TIME_WAIT state: The client waits for a period to handle potential FIN retransmissions in case the last ACK is lost.


2. TCP Segment Structure

 0                   1                   2                   3
 0 1 2 3 4 5 6 7 8 9 0 1 2 3 4 5 6 7 8 9 0 1 2 3 4 5 6 7 8 9 0 1
+-----------------------+-----------------------+
|   Source port (16)    |   Dest port (16)      |
+-----------------------+-----------------------+
|            Sequence number (32)               |
+-----------------------------------------------+
|         Acknowledgment number (32)            |
+--------+------+-------+-----------------------+
| Header | Unused|Flags  |   Receive window (16) |
| len(4) | (6)   |(6bits)|                       |
+--------+------+-------+-----------------------+
|    Checksum (16)      | Urgent pointer (16)   |
+-----------------------+-----------------------+
|           Options (variable length)           |
+-----------------------------------------------+
|                                               |
|           Data (variable length)              |
|                                               |
+-----------------------------------------------+

Key Fields

FieldSizeDescription
Sequence number32 bitsByte number of first data byte in segment
ACK number32 bitsNext byte number expected
Receive window16 bitsReceivable byte count (flow control)
Header length4 bitsTCP header length (in 4-byte units)
Flag bits6 bitsSYN, ACK, FIN, RST, PSH, URG

3. Sequence Numbers and Acknowledgment Numbers

3.1 Sequence Number

The byte stream number of the first byte of data in the segment.

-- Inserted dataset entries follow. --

(* ===== verification/SessionManager.v ===== *)
(** * The session manager ([src/internal/controlplane/session])

    The life cycle of sessions, command execution with its approvals, and
    checkpoints ([manager.go]), and migration between workers ([migration.go]),
    over the repositories and the worker registry. Metrics and logging are left
    out; identifiers from [uuid] are arguments. *)

From stdpp Require Import options.
From Stdlib Require Import Ascii.
From S2P Require Import Prelude Effects GoStrings Float64 Words Filesystem Network Policy Entities.
From S2P Require Import Store Registry Scheduler.
Open Scope nat_scope.

(** ** Field assignments *)

Definition s_with_status (st : SessionStatus) (s : Session) : Session :=
  mkSession (s_ID s) (s_Name s) st (s_Mode s) (s_WorkerID s) (s_ImageRef s) (s_ImageID s)
    (s_SnapshotID s) (s_VCPUs s) (s_MemoryMB s) (s_Labels s) (s_Mounts s) (s_Ports s)
    (s_ExecPolicy s) (s_IdleTimeout s) (s_Ready s) (s_StatusMessage s) (s_LastActivity s)
    (s_CreatedAt s) (s_UpdatedAt s).
Definition s_with_mode (m : ExecMode) (s : Session) : Session :=
  mkSession (s_ID s) (s_Name s) (s_Status s) m (s_WorkerID s) (s_ImageRef s) (s_ImageID s)
    (s_SnapshotID s) (s_VCPUs s) (s_MemoryMB s) (s_Labels s) (s_Mounts s) (s_Ports s)
    (s_ExecPolicy s) (s_IdleTimeout s) (s_Ready s) (s_StatusMessage s) (s_LastActivity s)
    (s_CreatedAt s) (s_UpdatedAt s).
Definition s_with_worker (w : string) (s : Session) : Session :=
  mkSession (s_ID s) (s_Name s) (s_Status s) (s_Mode s) w (s_ImageRef s) (s_ImageID s)
    (s_SnapshotID s) (s_VCPUs s) (s_MemoryMB s) (s_Labels s) (s_Mounts s) (s_Ports s)
    (s_ExecPolicy s) (s_IdleTimeout s) (s_Ready s) (s_StatusMessage s) (s_LastActivity s)
    (s_CreatedAt s) (s_UpdatedAt s).
Definition s_with_image (i : string) (s : Session) : Session :=
  mkSession (s_ID s) (s_Name s) (s_Status s) (s_Mode s) (s_WorkerID s) (s_ImageRef s) i
    (s_SnapshotID s) (s_VCPUs s) (s_MemoryMB s) (s_Labels s) (s_Mounts s) (s_Ports s)
    (s_ExecPolicy s) (s_IdleTimeout s) (s_Ready s) (s_StatusMessage s) (s_LastActivity s)
    (s_CreatedAt s) (s_UpdatedAt s).
Definition s_with_policy (p : ExecPolicy) (s : Session) : Session :=
  mkSession (s_ID s) (s_Name s) (s_Status s) (s_Mode s) (s_WorkerID s) (s_ImageRef s) (s_ImageID s)
    (s_SnapshotID s) (s_VCPUs s) (s_MemoryMB s) (s_Labels s) (s_Mounts s) (s_Ports s)
    p (s_IdleTimeout s) (s_Ready s) (s_StatusMessage s) (s_LastActivity s)
    (s_CreatedAt s) (s_UpdatedAt s).
Definition s_with_ready (r : bool) (s : Session) : Session :=
  mkSession (s_ID s) (s_Name s) (s_Status s) (s_Mode s) (s_WorkerID s) (s_ImageRef s) (s_ImageID s)
    (s_SnapshotID s) (s_VCPUs s) (s_MemoryMB s) (s_Labels s) (s_Mounts s) (s_Ports s)
    (s_ExecPolicy s) (s_IdleTimeout s) r (s_StatusMessage s) (s_LastActivity s)
    (s_CreatedAt s) (s_UpdatedAt s).
Definition s_with_message (m : string) (s : Session) : Session :=
  mkSession (s_ID s) (s_Name s) (s_Status s) (s_Mode s) (s_WorkerID s) (s_ImageRef s) (s_ImageID s)
    (s_SnapshotID s) (s_VCPUs s) (s_MemoryMB s) (s_Labels s) (s_Mounts s) (s_Ports s)
    (s_ExecPolicy s) (s_IdleTimeout s) (s_Ready s) m (s_LastActivity s)
    (s_CreatedAt s) (s_UpdatedAt s).
Definition s_with_activity (t : Z) (s : Session) : Session :=
  mkSession (s_ID s) (s_Name s) (s_Status s) (s_Mode s) (s_WorkerID s) (s_ImageRef s) (s_ImageID s)
    (s_SnapshotID s) (s_VCPUs s) (s_MemoryMB s) (s_Labels s) (s_Mounts s) (s_Ports s)
    (s_ExecPolicy s) (s_IdleTimeout s) (s_Ready s) (s_StatusMessage s) t
    (s_CreatedAt s) (s_UpdatedAt s).
Definition s_with_updated (t : Z) (s : Session) : Session := withTimes (s_CreatedAt s) t s.

Definition e_with_status (st : ExecStatus) (e : Execution) : Execution :=
  mkExecution (e_ID e) (e_SessionID e) st (e_Parallel e) (e_Commands e) (e_Results e)
    (e_CreatedAt e) (e_UpdatedAt e).
Definition e_with_results (rs : list CommandResult) (e : Execution) : Execution :=
  mkExecution (e_ID e) (e_SessionID e) (e_Status e) (e_Parallel e) (e_Commands e) rs
    (e_CreatedAt e) (e_UpdatedAt e).
Definition e_with_updated (t : Z) (e : Execution) : Execution :=
  mkExecution (e_ID e) (e_SessionID e) (e_Status e) (e_Parallel e) (e_Commands e) (e_Results e)
    (e_CreatedAt e) t.
Definition cp_with_status (st : CheckpointStatus) (c : Checkpoint) : Checkpoint :=
  mkCheckpoint (cp_ID c) (cp_SessionID c) (cp_ParentID c) (cp_Type c) st (cp_Label c)
    (cp_OverlayPath c) (cp_VMStatePath c) (cp_MetadataPath c) (cp_CreatedAt c).
Definition cp_with_overlay (k : string) (c : Checkpoint) : Checkpoint :=
  mkCheckpoint (cp_ID c) (cp_SessionID c) (cp_ParentID c) (cp_Type c) (cp_Status c) (cp_Label c)
    k (cp_VMStatePath c) (cp_MetadataPath c) (cp_CreatedAt c).
Section monitor.
#[local] Set Default Proof Using "Type*".
Context {TS TE TC TW : Type}.
Context `{!Repository Session TS, !Repository Execution TE, !Repository Checkpoint TC,
  !Repository Worker TW, !SessionQueries TS}.
#[local] Abbreviation M := (M TS TE TC TW).
#[local] Abbreviation CP := (ControlPlane TS TE TC TW).
Context (env : Env) (cfg : MonitorConfig).
#[local] Abbreviation now := (env_now env).

(** [migrateFunc], when it is set. *)
Context (migrateFunc : option (string -> string -> M unit)).

(** The first healthy worker of the registry's map, in the order [order] of its keys. *)
Definition pickHealthyWorker (order : list string) (excludeID : string) : M (option string) :=
  gets (fun cp => List.find (fun id =>
      match cp_registry cp !! id with
      | Some c => negb (String.eqb (w_ID (wc_Worker c)) excludeID) && isHealthy (wc_Worker c)
      | None => false
      end) order).

Definition pickAlternateWorker (order : list string) (excludeID : string) : M (option string) :=
  gets (fun cp => List.find (fun id =>
      match cp_registry cp !! id with
      | Some c => negb (String.eqb (w_ID (wc_Worker c)) excludeID)
          && bool_decide (w_Status (wc_Worker c) = WorkerStatusReady)
      | None => false
      end) order).

(** [w.Status = st; w.UpdatedAt = now; m.store.Workers().Update(ctx, w)] through the
    pointer the registry holds. *)
Definition markWorker (st : WorkerStatus) (id : string) : M unit :=
  _ ← updateConn id (fun c => with_worker (with_updated now (with_status st (wc_Worker c))) c);
  conn ← getConn id;
  match conn with
  | Some c => ignore (on_workers (repo_Update now (wc_Worker c)))
  | None => mret tt
  end.

(** The attempt to place one orphaned session; [tries] are [m.migrationTries]. *)
Definition reschedule (order : list string) (deadID : string) (sess : Session)
  (tries : gmap string nat) : M (gmap string nat) :=
  target ← pickHealthyWorker order deadID;
  match target, migrateFunc with
  | Some target, Some migrate =>
      let n := S (default 0 (tries !! s_ID sess)) in
      r ← attempt (migrate (s_ID sess) target);
      match r with
      | Ok _ => mret (delete (s_ID sess) tries)
      | Err _ =>
          if 3 <=? n then
          _ ← ignore (updateSession env (s_with_updated now (s_with_status SessionStatusError sess)));
          mret (delete (s_ID sess) tries)
          else mret (<[s_ID sess := n]> tries)
      end
  | _, _ => mret tries
  end.

Definition handleOrphan (order : list string) (deadID : string) (sess : Session)
  (tries : gmap string nat) : M (gmap string nat) :=
  if bool_decide (s_Status sess = SessionStatusTerminated) then mret tries
  else
  let sess := s_with_updated now (s_with_worker "" (s_with_status SessionStatusCreating sess)) in
  _ ← ignore (updateSession env sess);
  reschedule order deadID sess tries.

(** [orders]: the registry's order when a session is placed. *)
Fixpoint handleOrphans (orders : string -> list string) (deadID : string) (sessions : list Session)
  (tries : gmap string nat) : M (gmap string nat) :=
  match sessions with
  | [] => mret tries
  | s :: rest =>
      tries ← handleOrphan (orders (s_ID s)) deadID s tries;
      handleOrphans orders deadID rest tries
  end.

Definition handleWorkerDead (orders : string -> list string) (id : string)
  (tries : gmap string nat) : M (gmap string nat) :=
  _ ← markWorker WorkerStatusDead id;
  sessions ← attempt (reads (fun cp => ses_ListByWorker id (cp_sessions cp)));
  match sessions with
  | Ok sessions => handleOrphans orders id sessions tries
  | Err _ => mret tries
  end.

(** One worker in the loop of [check]. *)
Definition checkWorker (orders : string -> list string) (id : string) (tries : gmap string nat)
  : M (gmap string nat) :=
  conn ← getConn id;
  match conn with
  | None => mret tries
  | Some c =>
      let w := wc_Worker c in
      if bool_decide (w_Status w = WorkerStatusDraining) || bool_decide (w_Status w = WorkerStatusDead)
      then mret tries
      else
      let sinceLastSeen := (now - w_LastSeen w)%Z in
      if (mc_DeadAfter cfg <? sinceLastSeen)%Z && negb (bool_decide (w_Status w = WorkerStatusDead))
      then handleWorkerDead orders id tries
      else if (mc_SuspectAfter cfg <? sinceLastSeen)%Z
      && negb (bool_decide (w_Status w = WorkerStatusSuspect))
      then _ ← markWorker WorkerStatusSuspect id; mret tries
      else mret tries
  end.

Fixpoint check (orders : string -> list string) (order : list string) (tries : gmap string nat)
  : M (gmap string nat) :=
  match order with
  | [] => mret tries
  | id :: order => tries ← checkWorker orders id tries; check orders order tries
  end.

(** [Start]: nothing happens in the first thirty seconds. *)
Definition gracePeriod : Z := 30 * Second.
Definition tick (startedAt : Z) (orders : string -> list string) (order : list string)
  (tries : gmap string nat) : M (gmap string nat) :=
  if (now - startedAt <? gracePeriod)%Z then mret tries else check orders order tries.

(** ** Draining *)

Fixpoint drainSessions (migrate : string -> string -> M unit) (orders : string -> list string)
  (workerID : string) (sessions : list Session) : M unit :=
  match sessions with
  | [] => mret tt
  | s :: rest =>
      _ ← (if bool_decide (s_Status s = SessionStatusTerminated) then mret tt
        else target ← pickAlternateWorker (orders (s_ID s)) workerID;
        match target with
        | None => mret tt
        | Some target => ignore (migrate (s_ID s) target)
        end);
      drainSessions migrate orders workerID rest
  end.

Definition setConnStatus (st : WorkerStatus) (id : string) : M unit :=
  updateConn id (fun c => with_worker (with_status st (wc_Worker c)) c).

Definition Drain (migrate : string -> string -> M unit) (orders : string -> list string)
  (workerID : string) (timeoutSeconds : Z) : M unit :=
  w ← reads (fun cp => repo_Get workerID (cp_workers cp));
  _ ← on_workers (repo_Update now (with_updated now (with_status WorkerStatusDraining w)));
  _ ← setConnStatus WorkerStatusDraining workerID;
  _ ← ignore (SendCommand env workerID (CDrain timeoutSeconds));
  sessions ← reads (fun cp => ses_ListByWorker workerID (cp_sessions cp));
  drainSessions migrate orders workerID sessions.

Definition Undrain (workerID : string) : M unit :=
  w ← reads (fun cp => repo_Get workerID (cp_workers cp));
  if negb (bool_decide (w_Status w = WorkerStatusDraining)) then fail (ENotDraining (w_Status w))
  else
  _ ← on_workers (repo_Update now (with_updated now (with_status WorkerStatusReady w)));
  setConnStatus WorkerStatusReady workerID.
End monitor.

(** ** The monitor at work *)

(** What one look at a worker makes of its status. *)
Definition classify (cfg : MonitorConfig) (now : Z) (w : Worker) : WorkerStatus :=
  match w_Status w with
  | WorkerStatusDraining => WorkerStatusDraining
  | WorkerStatusDead => WorkerStatusDead
  | st => if (mc_DeadAfter cfg <? now - w_LastSeen w)%Z then WorkerStatusDead
      else if (mc_SuspectAfter cfg <? now - w_LastSeen w)%Z then WorkerStatusSuspect
      else st
  end.

(** It dies at this look. *)
Definition dies (cfg : MonitorConfig) (now : Z) (w : Worker) : bool :=
  negb (bool_decide (w_Status w = WorkerStatusDraining))
  && negb (bool_decide (w_Status w = WorkerStatusDead))
  && (mc_DeadAfter cfg <? now - w_LastSeen w)%Z.

(** A session without a worker, waiting to be placed or given up. *)
Definition detached (s : Session) : Prop :=
  s_WorkerID s = "" /\ (s_Status s = SessionStatusCreating \/ s_Status s = SessionStatusError).

Section monitor_laws.
#[local] Set Default Proof Using "Type*".
Context {TS TE TC TW : Type}.
Context `{!Repository Session TS, !Repository Execution TE, !Repository Checkpoint TC,
  !Repository Worker TW}.
Context `{!RepositoryLaws Session TS, !RepositoryLaws Execution TE, !RepositoryLaws Checkpoint TC}.
Context `{!SessionQueries TS, !SessionQueriesLaws TS}.
Context (env : Env) (cfg : MonitorConfig).
#[local] Abbreviation CP := (ControlPlane TS TE TC TW).
#[local] Abbreviation now := (env_now env).
Implicit Types (cp : CP) (s : Session).

(** The callback the program installs: [MigrateSession] with fresh identifiers, the
    rest of the system doing anything while it waits. *)
Context (others : nat -> CP -> CP) (uuids : string -> string).
#[local] Abbreviation migrate :=
  (Some (fun sid target => MigrateSession env others (uuids sid) sid target)).

Lemma ignore_workers_frame (f : TW -> result StoreError TW) cp :
  exists t, ignore (on_workers f) cp = (set_workers t cp, Ret tt).
Proof.
  unfold ignore, mbind, StateM_bind, attempt, on_workers.
  destruct (f (cp_workers cp)) as [t|e]; [by exists t|]. exists (cp_workers cp). by destruct cp.
Qed.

Example: 500,000 byte file, MSS = 1,000 bytes

Segment 1: seq = 0,      data = bytes 0-999
Segment 2: seq = 1000,   data = bytes 1000-1999
Segment 3: seq = 2000,   data = bytes 2000-2999
...
Segment 500: seq = 499000, data = bytes 499000-499999

3.2 Acknowledgment Number

The next byte number the receiver expects. Uses cumulative acknowledgment.

Example: Typing 'C' in a telnet session

Host A                          Host B
   |-- seq=42, ack=79, 'C' --->|
   |                             |  Receives 'C', echo response
   |<-- seq=79, ack=43, 'C' ---|
   |                             |
   |-- seq=43, ack=80 -------->|  (ACK)

  seq=42: 42nd byte that A is sending
  ack=79: A expects byte 79 from B
  ack=43: B expects byte 43 from A (byte 42 received)

4. RTT Estimation and Timeout

4.1 SampleRTT

The actually measured RTT value. The time from segment transmission to ACK reception.

  • Retransmitted segments are excluded from measurement
  • SampleRTT is highly variable

4.2 EstimatedRTT (Exponential Weighted Moving Average)

EstimatedRTT = (1 - alpha) * EstimatedRTT + alpha * SampleRTT

  alpha = 0.125 (recommended value)

  -> More weight on recent measurements
  -> Smooths out rapid fluctuations in SampleRTT

4.3 DevRTT (RTT Deviation)

DevRTT = (1 - beta) * DevRTT + beta * |SampleRTT - EstimatedRTT|

  beta = 0.25 (recommended value)

4.4 Timeout Interval

TimeoutInterval = EstimatedRTT + 4 * DevRTT

  EstimatedRTT: Average RTT estimate
  4 * DevRTT: Safety margin (accounting for variability)
RTT estimation example (changes over time):

RTT
(ms)
 ^
 |  *    *
 |   *  * *  *         SampleRTT (highly variable)
 |    **    * *  *
 |  ___________*____   EstimatedRTT (stable)
 |                     TimeoutInterval (upper bound)
 +---------------------> Time

5. TCP Reliable Data Transfer

TCP implements reliable transfer on top of IP's unreliable service.

5.1 Key Events for the TCP Sender

Event 1: Data received from upper layer
  -> Create segment, assign sequence number
  -> Pass to IP
  -> Start timer if not already running

Event 2: Timer expires
  -> Retransmit the oldest unacknowledged segment
  -> Restart timer

Event 3: ACK received
  -> Update SendBase (cumulative acknowledgment)
  -> Restart timer if there are still unacknowledged segments

5.2 TCP Retransmission Scenarios

Scenario 1: ACK Loss

Host A                    Host B
  |-- seq=92, 8 bytes --->|
  |                        |-- ACK=100 (lost!)
  | Timer expires          |
  |-- seq=92, 8 bytes --->|  (retransmit)
  |<-- ACK=100 ---------- |

Scenario 2: Premature Timeout

Host A                    Host B
  |-- seq=92, 8 bytes --->|
  |-- seq=100, 20 bytes ->|
  |                        |-- ACK=100
  | Timer expires!         |-- ACK=120
  | (ACK=100 not yet arrived)
  |-- seq=92, 8 bytes --->|  (unnecessary retransmit)
  |<-- ACK=100 ---------- |
  |<-- ACK=120 ---------- |  (cumulative ACK resolves naturally)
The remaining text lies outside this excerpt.